Graham approached stock buys as though he were buying the company itself, taking into account all of the company's profit, debt, assets and revenue streams. His rationale: In the short run, stocks are unpredictable, but over the longer term, a stock's price tends to move in ways that reflect the real value of its business. This, in turn, is indicated by such fundamentals as price-to-earnings ratio, price-to-book ratio, sales, profit and the debt-to-asset ratio.
But mistakes can be made and the unexpected can intervene, which is why Graham wanted the typical investor to buy stocks with a "margin of safety." That means buying stocks whose prices are below the company's underlying value.
If one can find a company with solid long-term prospects - and whose stock is selling at a discount to the company's real value (the margin of safety) - the investor will enjoy downside protection. Even if the company encounters unexpected difficulties, the stock could hold its value or even increase a bit because it was so undervalued to begin with. Further, if the stock declines, the drop will likely be minimal, since it has already been selling at a relatively low price. This is the essence of Graham's investment strategy.
When I started investing, my immediate strategy was to learn from the best and to use their proven strategies in order to find stocks worth buying. Based on the writings of Wall Street's gurus, I created automated strategies that allow me to instantly analyze any stock and find those favored by these winning strategies.
Needless to say, Graham was on my initial list of gurus whose strategies I would automate. Several weeks ago I started a series of columns about gurus whose stock picks are relatively few, meaning I rarely get to write about them. I am concluding the series with this column about Graham. I do not write about him often, but he is definitely worth your attention.
If you still wonder whether Graham's strategy works, even after Buffett's endorsement, look no further than the performance of my automated version of the strategy on my website, Validea.com. In the nearly nine years since I began following it in July 2003, the Graham strategy has produced an annual rate of return of 12.3%, more than 3x the S&P average of 3.8%. You would have to be a real curmudgeon to argue with results like these.
Currently, these three companies earn the Graham strategy's highest grades:
• Forest Laboratories (FRX): This pharmaceutical company focuses on central nervous and cardiovascular systems drugs that address such illnesses as depression, Alzheimer's and hypertension.
• United Stationers (USTR): This company distributes office equipment and supplies, office furniture, janitorial and break room supplies to 25,000 resellers in the U.S. and Mexico.
• Ceradyne (CRDN): This is a manufacturer of advanced technical ceramic products used in defense, automotive, oil and gas, nuclear power, solar, industrial, medical and electronic industries.
All of these companies have strong current ratios, or current assets to current liabilities.
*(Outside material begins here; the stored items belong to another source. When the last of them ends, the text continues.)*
(** C8: the board of an initialized grid has [rows * cols] cells: after a
    successful [gol_init] with dimensions that are not negative, after a
    successful [gol_copy] (for the source and for the copy), after a
    successful [gol_tick], and after [gol_populate]. *)
Theorem shape_invariant may_alloc :
  (∀ (m : heap) game0 r c game m',
     in_short r = true → in_short c = true → 0 ≤ r → 0 ≤ c →
     gol_init may_alloc m game0 r c = (GOL_ERR_OK, game, m') →
     rows game = r ∧ cols game = c ∧ initialized m' game = true
     ∧ ∃ cells, cells_of m' game = Some cells
                ∧ Z.of_nat (length cells) = rows game * cols game)
  ∧ (∀ (m : heap) src dest m',
       initialized m src = true →
       gol_copy may_alloc m src = Some (GOL_ERR_OK, dest, m') →
       initialized m' src = true ∧ initialized m' dest = true)
  ∧ (∀ (m : heap) game m',
       initialized m game = true →
       gol_tick may_alloc m game = Some (GOL_ERR_OK, m') →
       initialized m' game = true)
  ∧ (∀ rng rand (m : heap) game s e m' s',
       initialized m game = true →
       gol_populate rng rand m game s = Some (e, m', s') →
       initialized m' game = true).
Proof.
  split; [|split; [|split]].
  - intros m game0 r c game m' Hr Hc Hr0 Hc0.
    rewrite gol_init_exact by (done || nia).
    destruct (may_alloc m (r * c)); [|done]. intros [= <- <-]. cbn.
    assert (Z.of_nat (length (replicate (Z.to_nat (r * c)) false)) = r * c) as Hlen.
    { rewrite length_replicate. nia. }
    split; [done|]. split; [done|]. split.
    + eapply initialized_intro; [done|apply lookup_insert_eq|done..].
    + eexists. split; [apply lookup_insert_eq|done].
  - intros m src dest m' (p & cells & Hb & Hp & Hlen & Hr & Hc)%initialized_inv.
    rewrite (gol_copy_exact may_alloc m src p cells) by done.
    destruct (may_alloc m (rows src * cols src)); [|done]. intros [= <- <-].
    pose proof (fresh_not_live m p cells Hp).
    split.
    + eapply initialized_intro; [done| |done..]. by rewrite lookup_insert_ne.
    + eapply initialized_intro; [done|apply lookup_insert_eq|done..].
  - intros m game m' (p & cells & Hb & Hp & Hlen & Hr & Hc)%initialized_inv.
    rewrite (gol_tick_exact may_alloc m game p cells) by done.
    destruct (may_alloc m (rows game * cols game)); [|done]. intros [= <-].
    eapply initialized_intro; [done|apply lookup_insert_eq| |done..].
    by rewrite length_tick_cells.
  - intros rng rand m game s e m' s'
      (p & cells & Hb & Hp & Hlen & Hr & Hc)%initialized_inv.
    destruct (gol_populate_defined rng rand game p Hb Hr Hc m s cells)
      as (b' & s1 & -> & Hlen'); [done..|].
    intros [= <- <- <-].
    eapply initialized_intro; [done|apply lookup_insert_eq| |done..].
    by rewrite Hlen'.
Qed.

Lemma shape_invariant_witness :
  initialized (<[0%nat := replicate 6 false]> ∅) (Game 2 3 (Some 0%nat)) = true
  ∧ initialized heap5' game5 = true.
Proof.
  split.
  - refine (proj1 (proj2 (proj2
      (proj1 (shape_invariant grant_all) ∅ zeroed 2 3 _ _ eq_refl eq_refl _ _ _)))).
    + lia.
    + lia.
    + reflexivity.
  - exact (proj1 (proj2 (proj2 (shape_invariant grant_all)))
             heap5 game5 heap5' eq_refl eq_refl).
Defined.

(** *** Duplicate *)

(** C6: the duplicate of an initialized grid is defined, and when it
    succeeds the copy has the rows and the columns of the source, the same
    cells position for position, and a board of its own: the source keeps
    every cell when the copy is written, randomized, ticked or released. *)
Theorem gol_copy_independent may_alloc (m : heap) src :
  initialized m src = true →
  is_Some (gol_copy may_alloc m src)
  ∧ (may_alloc m (rows src * cols src) = true →
     ∃ dest m', gol_copy may_alloc m src = Some (GOL_ERR_OK, dest, m'))
  ∧ ∀ dest m',
      gol_copy may_alloc m src = Some (GOL_ERR_OK, dest, m') →
      rows dest = rows src ∧ cols dest = cols src
      ∧ cells_of m' dest = cells_of m src
      ∧ (∀ x y, load m' (board dest) (gol_2dto1d dest x y)
                = load m (board src) (gol_2dto1d src x y))
      ∧ board dest ≠ board src
      ∧ cells_of m' src = cells_of m src
      ∧ (∀ i v m'', store m' (board dest) i v = Some m'' →
           cells_of m'' src = cells_of m src)
      ∧ (∀ rng rand s, ∃ m'' s',
           gol_populate rng rand m' dest s = Some (GOL_ERR_OK, m'', s')
           ∧ cells_of m'' src = cells_of m src)
      ∧ (∀ e m'', gol_tick may_alloc m' dest = Some (e, m'') →
           cells_of m'' src = cells_of m src)
      ∧ (∀ e game m'', gol_free m' dest = Some (e, game, m'') →
           cells_of m'' src = cells_of m src).
Proof.
  intros (p & cells & Hb & Hp & Hlen & Hr & Hc)%initialized_inv.
  rewrite (gol_copy_exact may_alloc m src p cells) by done.
  split; [done|]. split; [intros ->; eauto|].
  intros dest m'.
  destruct (may_alloc m (rows src * cols src)); [|done]. intros [= <- <-].
  pose proof (fresh_not_live m p cells Hp) as Hne.
  set (q := fresh (dom m)) in *.
  assert (cells_of m src = Some cells) as Hsrc.
  { unfold cells_of. by rewrite Hb. }
  assert (∀ b, cells_of (<[q := b]> (<[q := cells]> m)) src = Some cells) as Hframe.
  { intros b. unfold cells_of. rewrite Hb. cbn. by rewrite !lookup_insert_ne. }
  rewrite Hsrc. cbn [rows cols board].
  split; [done|]. split; [done|]. split; [apply lookup_insert_eq|].
  split.
  { intros x y. unfold load, gol_2dto1d. rewrite Hb. cbn.
    by rewrite lookup_insert_eq, Hp. }
  split; [rewrite Hb; congruence|].
  split.
  { unfold cells_of. rewrite Hb. cbn. by rewrite lookup_insert_ne. }
  split.
  { intros i v m''. unfold store. cbn. rewrite lookup_insert_eq. cbn.
    destruct (_ && _); [|done]. intros [= <-]. apply Hframe. }
  split.
  { intros rng rand s.
    destruct (gol_populate_defined rng rand (Game (rows src) (cols src) (Some q)) q
                eq_refl Hr Hc (<[q := cells]> m) s cells)
      as (b' & s' & -> & _); [apply lookup_insert_eq|done|].
    exists (<[q := b']> (<[q := cells]> m)), s'. split; [done|]. apply Hframe. }
  split.
  { intros e m''.
    rewrite (gol_tick_exact may_alloc _ (Game (rows src) (cols src) (Some q)) q cells);
      [|done|apply lookup_insert_eq|done..].
    destruct (may_alloc _ _); intros [= <- <-]; [apply Hframe|].
    unfold cells_of. rewrite Hb. cbn. by rewrite lookup_insert_ne. }
  intros e game m''. unfold gol_free, free. cbn. rewrite lookup_insert_eq. cbn.
  intros [= <- <- <-]. unfold cells_of. rewrite Hb. cbn.
  rewrite lookup_delete_ne by done. by rewrite lookup_insert_ne.
Qed.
They each have moderate amount of debt -- in fact, Forest Laboratories and Ceradyne have no debt -- as well as a strong long-term track record of growing earnings per share. They also share a moderate price-to-earnings ratio, which indicates a well-priced stock.
Investors have been following Graham for decades -- and with good reason: His approach to investing has proven itself time and again. These three stocks can provide a way for you to benefit from Graham's insights.